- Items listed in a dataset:
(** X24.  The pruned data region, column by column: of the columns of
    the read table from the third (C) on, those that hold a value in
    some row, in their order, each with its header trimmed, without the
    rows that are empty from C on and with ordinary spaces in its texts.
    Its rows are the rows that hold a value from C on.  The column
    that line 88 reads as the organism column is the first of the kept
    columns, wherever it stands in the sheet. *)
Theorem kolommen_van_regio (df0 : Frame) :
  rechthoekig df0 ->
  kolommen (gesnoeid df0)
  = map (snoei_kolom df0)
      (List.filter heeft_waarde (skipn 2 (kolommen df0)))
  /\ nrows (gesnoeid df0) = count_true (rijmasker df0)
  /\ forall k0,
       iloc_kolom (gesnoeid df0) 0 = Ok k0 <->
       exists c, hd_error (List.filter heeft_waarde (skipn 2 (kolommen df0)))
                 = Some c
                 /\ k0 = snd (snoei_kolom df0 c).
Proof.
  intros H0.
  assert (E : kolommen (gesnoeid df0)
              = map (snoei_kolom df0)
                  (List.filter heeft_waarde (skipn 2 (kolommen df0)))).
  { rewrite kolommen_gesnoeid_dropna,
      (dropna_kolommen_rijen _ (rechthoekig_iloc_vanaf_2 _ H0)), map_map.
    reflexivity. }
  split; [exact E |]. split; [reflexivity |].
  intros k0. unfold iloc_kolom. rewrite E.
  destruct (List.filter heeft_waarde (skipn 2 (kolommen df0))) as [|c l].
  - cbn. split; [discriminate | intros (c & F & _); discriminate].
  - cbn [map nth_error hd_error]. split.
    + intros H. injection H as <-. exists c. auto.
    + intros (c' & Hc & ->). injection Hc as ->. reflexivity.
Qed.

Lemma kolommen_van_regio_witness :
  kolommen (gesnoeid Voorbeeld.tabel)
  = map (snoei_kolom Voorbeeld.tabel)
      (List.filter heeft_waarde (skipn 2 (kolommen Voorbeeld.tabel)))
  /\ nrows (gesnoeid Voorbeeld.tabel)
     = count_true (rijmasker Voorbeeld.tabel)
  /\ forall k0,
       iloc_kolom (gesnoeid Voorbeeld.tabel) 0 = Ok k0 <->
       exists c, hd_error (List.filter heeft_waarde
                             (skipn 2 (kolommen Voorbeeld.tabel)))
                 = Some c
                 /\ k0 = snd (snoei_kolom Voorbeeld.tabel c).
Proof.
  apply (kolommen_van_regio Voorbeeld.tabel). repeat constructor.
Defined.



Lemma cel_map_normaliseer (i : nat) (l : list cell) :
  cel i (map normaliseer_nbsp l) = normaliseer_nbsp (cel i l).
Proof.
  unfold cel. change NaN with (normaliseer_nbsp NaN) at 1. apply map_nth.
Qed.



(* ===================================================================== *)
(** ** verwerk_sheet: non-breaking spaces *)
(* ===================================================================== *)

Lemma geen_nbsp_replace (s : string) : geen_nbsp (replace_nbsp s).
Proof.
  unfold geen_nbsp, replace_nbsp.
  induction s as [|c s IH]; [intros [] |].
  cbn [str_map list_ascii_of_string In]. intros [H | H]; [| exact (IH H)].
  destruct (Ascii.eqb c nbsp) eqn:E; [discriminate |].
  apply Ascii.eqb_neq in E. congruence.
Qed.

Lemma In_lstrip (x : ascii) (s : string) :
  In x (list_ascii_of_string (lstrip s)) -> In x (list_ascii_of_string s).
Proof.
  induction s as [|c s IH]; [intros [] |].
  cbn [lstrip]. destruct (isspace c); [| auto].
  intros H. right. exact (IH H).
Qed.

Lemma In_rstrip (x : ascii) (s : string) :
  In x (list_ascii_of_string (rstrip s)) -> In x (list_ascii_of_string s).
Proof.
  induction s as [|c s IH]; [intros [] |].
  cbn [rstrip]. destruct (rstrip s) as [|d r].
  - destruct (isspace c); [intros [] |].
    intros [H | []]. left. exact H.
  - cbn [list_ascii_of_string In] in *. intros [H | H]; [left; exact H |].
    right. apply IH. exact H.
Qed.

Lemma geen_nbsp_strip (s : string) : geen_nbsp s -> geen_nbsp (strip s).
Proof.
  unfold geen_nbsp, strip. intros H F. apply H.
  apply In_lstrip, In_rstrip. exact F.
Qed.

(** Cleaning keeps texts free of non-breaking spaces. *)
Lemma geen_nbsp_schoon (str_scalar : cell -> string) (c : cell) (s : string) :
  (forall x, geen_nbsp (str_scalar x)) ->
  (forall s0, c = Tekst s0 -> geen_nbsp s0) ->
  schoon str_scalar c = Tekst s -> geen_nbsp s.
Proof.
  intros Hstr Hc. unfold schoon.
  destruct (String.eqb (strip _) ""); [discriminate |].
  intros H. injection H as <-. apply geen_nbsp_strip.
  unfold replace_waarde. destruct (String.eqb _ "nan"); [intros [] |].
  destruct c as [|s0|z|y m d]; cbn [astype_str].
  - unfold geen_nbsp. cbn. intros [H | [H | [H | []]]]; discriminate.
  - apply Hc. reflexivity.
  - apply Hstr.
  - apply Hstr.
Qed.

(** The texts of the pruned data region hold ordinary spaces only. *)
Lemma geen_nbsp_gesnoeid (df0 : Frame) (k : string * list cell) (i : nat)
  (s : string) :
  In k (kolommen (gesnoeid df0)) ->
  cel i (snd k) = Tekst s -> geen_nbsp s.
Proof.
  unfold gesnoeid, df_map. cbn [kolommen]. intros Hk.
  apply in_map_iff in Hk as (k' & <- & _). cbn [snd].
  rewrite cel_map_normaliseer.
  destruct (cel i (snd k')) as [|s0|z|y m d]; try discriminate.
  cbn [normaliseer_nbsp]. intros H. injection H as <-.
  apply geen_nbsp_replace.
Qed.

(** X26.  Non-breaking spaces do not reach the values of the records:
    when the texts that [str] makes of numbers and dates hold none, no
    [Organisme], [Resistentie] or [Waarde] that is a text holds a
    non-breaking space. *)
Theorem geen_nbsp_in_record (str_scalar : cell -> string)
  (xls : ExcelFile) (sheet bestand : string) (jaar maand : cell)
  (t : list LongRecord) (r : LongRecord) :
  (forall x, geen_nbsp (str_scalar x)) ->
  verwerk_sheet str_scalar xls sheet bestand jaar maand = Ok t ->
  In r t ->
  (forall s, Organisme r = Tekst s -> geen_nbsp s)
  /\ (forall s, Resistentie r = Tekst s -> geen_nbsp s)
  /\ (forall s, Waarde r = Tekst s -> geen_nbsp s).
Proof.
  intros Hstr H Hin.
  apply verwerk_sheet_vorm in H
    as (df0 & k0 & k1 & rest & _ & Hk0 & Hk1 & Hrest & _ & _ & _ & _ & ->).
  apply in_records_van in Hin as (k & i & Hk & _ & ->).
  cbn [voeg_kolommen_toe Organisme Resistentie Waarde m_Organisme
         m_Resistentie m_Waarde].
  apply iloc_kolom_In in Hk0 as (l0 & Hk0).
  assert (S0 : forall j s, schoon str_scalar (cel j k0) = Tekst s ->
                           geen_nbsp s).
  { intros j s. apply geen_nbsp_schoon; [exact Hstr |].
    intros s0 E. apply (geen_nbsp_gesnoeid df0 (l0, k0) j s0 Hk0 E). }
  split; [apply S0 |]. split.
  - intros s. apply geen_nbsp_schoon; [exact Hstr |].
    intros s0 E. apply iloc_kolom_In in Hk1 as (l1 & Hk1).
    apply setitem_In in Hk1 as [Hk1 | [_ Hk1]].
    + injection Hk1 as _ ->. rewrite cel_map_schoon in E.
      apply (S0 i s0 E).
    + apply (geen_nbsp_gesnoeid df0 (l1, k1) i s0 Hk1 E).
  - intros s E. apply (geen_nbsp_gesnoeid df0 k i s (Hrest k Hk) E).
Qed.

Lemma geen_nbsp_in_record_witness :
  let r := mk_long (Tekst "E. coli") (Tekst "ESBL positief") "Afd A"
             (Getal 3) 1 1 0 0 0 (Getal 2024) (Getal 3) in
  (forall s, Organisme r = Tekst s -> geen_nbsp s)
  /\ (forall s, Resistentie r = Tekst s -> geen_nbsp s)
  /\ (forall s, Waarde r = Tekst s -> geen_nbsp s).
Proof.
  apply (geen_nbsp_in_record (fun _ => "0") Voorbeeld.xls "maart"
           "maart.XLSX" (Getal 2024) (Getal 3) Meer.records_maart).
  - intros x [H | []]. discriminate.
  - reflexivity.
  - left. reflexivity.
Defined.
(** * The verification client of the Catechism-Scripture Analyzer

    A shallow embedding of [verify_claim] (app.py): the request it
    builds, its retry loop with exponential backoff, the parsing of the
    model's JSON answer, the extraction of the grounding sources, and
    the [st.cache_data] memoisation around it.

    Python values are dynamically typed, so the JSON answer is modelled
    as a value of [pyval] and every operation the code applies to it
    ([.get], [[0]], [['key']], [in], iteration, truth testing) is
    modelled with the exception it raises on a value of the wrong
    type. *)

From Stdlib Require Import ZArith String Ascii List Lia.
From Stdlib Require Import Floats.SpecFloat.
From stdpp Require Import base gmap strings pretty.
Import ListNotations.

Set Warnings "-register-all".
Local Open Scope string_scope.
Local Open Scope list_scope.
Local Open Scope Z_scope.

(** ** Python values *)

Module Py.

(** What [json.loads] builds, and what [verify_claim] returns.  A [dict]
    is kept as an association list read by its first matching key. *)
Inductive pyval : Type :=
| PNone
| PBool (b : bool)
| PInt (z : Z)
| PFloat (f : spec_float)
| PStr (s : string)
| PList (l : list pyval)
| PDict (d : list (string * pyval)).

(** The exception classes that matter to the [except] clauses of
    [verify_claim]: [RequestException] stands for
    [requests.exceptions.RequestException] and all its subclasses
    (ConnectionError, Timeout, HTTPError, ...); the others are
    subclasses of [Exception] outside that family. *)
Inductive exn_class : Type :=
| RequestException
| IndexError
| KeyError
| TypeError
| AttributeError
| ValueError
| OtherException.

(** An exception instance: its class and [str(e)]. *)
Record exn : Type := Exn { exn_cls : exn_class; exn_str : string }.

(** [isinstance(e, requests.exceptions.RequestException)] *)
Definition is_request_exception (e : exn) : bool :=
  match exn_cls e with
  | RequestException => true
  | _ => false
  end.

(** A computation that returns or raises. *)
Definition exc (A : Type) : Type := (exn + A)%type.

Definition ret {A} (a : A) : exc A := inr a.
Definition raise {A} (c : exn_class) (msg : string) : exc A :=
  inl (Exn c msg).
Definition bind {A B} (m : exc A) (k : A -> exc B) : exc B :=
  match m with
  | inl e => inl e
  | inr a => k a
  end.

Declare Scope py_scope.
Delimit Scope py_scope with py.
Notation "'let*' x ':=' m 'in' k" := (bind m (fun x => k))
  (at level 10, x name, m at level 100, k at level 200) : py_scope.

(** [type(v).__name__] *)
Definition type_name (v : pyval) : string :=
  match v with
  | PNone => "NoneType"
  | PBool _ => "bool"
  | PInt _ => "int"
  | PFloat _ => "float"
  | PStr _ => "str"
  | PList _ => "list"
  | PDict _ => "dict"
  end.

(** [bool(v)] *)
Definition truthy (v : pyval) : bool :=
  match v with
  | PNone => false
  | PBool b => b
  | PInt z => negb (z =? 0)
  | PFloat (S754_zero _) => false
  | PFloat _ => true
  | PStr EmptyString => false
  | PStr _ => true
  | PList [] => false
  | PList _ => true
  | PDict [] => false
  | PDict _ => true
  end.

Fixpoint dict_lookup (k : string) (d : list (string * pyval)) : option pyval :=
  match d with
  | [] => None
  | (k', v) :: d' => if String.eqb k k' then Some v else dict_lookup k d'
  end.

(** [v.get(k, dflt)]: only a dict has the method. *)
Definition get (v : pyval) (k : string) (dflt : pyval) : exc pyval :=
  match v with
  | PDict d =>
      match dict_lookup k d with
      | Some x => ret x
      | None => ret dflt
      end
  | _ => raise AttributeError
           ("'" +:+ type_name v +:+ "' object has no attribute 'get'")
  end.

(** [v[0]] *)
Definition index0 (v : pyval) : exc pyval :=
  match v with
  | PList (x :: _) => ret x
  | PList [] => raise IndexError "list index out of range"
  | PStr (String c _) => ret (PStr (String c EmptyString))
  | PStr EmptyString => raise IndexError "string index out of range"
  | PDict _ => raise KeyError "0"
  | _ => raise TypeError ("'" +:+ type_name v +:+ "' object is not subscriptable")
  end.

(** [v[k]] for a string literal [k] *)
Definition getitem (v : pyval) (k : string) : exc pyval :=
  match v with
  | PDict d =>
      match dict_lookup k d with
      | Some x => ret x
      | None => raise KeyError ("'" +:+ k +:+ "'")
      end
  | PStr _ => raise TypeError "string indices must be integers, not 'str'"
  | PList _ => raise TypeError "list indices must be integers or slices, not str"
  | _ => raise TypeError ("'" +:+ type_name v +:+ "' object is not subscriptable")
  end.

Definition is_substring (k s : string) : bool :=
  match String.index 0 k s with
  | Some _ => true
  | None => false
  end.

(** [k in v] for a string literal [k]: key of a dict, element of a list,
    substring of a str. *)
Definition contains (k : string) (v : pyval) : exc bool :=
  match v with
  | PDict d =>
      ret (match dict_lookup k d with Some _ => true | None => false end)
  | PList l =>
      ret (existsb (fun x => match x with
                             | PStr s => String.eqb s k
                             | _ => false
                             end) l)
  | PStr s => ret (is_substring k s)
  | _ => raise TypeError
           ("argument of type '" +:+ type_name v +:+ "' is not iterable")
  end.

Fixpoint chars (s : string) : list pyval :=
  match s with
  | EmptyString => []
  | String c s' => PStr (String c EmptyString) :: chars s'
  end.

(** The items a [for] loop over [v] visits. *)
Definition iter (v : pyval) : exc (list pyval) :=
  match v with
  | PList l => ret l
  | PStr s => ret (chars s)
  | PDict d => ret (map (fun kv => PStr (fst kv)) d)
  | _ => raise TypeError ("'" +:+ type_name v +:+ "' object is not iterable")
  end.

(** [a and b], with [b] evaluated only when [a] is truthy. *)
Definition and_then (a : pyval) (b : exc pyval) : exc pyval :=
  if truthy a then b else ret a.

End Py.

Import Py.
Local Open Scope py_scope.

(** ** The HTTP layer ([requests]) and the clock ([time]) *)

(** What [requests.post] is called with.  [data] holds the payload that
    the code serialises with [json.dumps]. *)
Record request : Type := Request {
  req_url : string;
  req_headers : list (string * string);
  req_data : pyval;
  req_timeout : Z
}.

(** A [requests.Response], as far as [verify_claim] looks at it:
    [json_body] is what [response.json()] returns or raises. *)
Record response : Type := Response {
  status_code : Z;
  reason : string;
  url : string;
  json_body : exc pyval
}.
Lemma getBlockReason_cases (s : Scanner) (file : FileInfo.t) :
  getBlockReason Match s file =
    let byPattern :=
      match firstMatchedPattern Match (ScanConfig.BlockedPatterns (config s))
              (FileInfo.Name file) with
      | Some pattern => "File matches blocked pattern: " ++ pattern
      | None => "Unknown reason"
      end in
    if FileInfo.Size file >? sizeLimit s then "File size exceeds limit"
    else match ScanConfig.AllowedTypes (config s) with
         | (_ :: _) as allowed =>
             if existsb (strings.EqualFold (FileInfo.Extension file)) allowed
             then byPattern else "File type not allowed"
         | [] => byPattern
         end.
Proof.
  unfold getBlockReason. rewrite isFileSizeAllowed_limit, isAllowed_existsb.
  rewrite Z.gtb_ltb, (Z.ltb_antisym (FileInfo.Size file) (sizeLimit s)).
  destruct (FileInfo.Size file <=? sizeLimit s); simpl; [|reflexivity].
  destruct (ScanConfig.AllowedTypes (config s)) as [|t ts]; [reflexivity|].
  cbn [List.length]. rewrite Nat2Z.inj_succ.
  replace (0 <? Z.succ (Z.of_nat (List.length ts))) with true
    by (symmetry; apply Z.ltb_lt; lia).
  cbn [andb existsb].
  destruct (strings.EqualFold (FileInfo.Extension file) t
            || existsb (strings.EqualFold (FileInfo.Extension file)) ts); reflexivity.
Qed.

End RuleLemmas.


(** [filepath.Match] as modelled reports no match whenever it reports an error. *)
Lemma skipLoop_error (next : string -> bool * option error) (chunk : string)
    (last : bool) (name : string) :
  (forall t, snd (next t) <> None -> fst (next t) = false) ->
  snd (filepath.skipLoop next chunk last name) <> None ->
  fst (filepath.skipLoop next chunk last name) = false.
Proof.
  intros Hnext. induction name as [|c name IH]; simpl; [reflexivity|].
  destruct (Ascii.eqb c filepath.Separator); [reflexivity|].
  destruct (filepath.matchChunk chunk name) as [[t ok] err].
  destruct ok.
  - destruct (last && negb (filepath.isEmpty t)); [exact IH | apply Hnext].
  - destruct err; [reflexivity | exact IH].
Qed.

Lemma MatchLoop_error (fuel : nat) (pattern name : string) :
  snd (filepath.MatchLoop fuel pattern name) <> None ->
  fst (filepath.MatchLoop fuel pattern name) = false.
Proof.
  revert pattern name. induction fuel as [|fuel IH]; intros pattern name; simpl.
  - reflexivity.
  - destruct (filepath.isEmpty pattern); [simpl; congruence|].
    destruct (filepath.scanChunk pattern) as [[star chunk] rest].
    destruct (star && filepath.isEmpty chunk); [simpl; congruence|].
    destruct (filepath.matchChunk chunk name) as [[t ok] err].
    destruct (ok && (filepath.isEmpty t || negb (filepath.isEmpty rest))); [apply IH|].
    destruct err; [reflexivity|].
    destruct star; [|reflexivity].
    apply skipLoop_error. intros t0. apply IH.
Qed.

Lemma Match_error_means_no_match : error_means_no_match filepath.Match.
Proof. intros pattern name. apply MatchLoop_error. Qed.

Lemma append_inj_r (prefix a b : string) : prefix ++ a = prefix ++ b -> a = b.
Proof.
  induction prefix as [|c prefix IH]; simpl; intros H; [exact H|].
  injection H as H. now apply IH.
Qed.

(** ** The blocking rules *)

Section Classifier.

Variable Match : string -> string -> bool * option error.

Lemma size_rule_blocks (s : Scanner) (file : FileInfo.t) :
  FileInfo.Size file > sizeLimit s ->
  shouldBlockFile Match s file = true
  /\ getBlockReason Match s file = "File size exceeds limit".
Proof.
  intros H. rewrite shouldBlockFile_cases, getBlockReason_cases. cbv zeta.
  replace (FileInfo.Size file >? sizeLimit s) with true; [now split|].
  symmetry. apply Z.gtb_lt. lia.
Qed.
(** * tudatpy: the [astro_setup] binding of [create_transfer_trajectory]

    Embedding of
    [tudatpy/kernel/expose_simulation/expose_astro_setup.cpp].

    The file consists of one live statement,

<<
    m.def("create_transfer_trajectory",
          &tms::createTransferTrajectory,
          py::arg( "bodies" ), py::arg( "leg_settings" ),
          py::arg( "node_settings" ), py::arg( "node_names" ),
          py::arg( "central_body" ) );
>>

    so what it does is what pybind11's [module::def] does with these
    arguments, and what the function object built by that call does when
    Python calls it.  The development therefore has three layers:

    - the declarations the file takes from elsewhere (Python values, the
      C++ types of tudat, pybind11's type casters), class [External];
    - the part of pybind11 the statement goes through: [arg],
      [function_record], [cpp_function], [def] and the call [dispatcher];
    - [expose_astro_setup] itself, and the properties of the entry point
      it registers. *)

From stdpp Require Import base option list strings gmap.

- WORK ITEM: Search the lines above for the string "fuel", then show every one that has it.

- EXERCISE RESPONSE:
Lemma MatchLoop_error (fuel : nat) (pattern name : string) :
  snd (filepath.MatchLoop fuel pattern name) <> None ->
  fst (filepath.MatchLoop fuel pattern name) = false.
  revert pattern name. induction fuel as [|fuel IH]; intros pattern name; simpl.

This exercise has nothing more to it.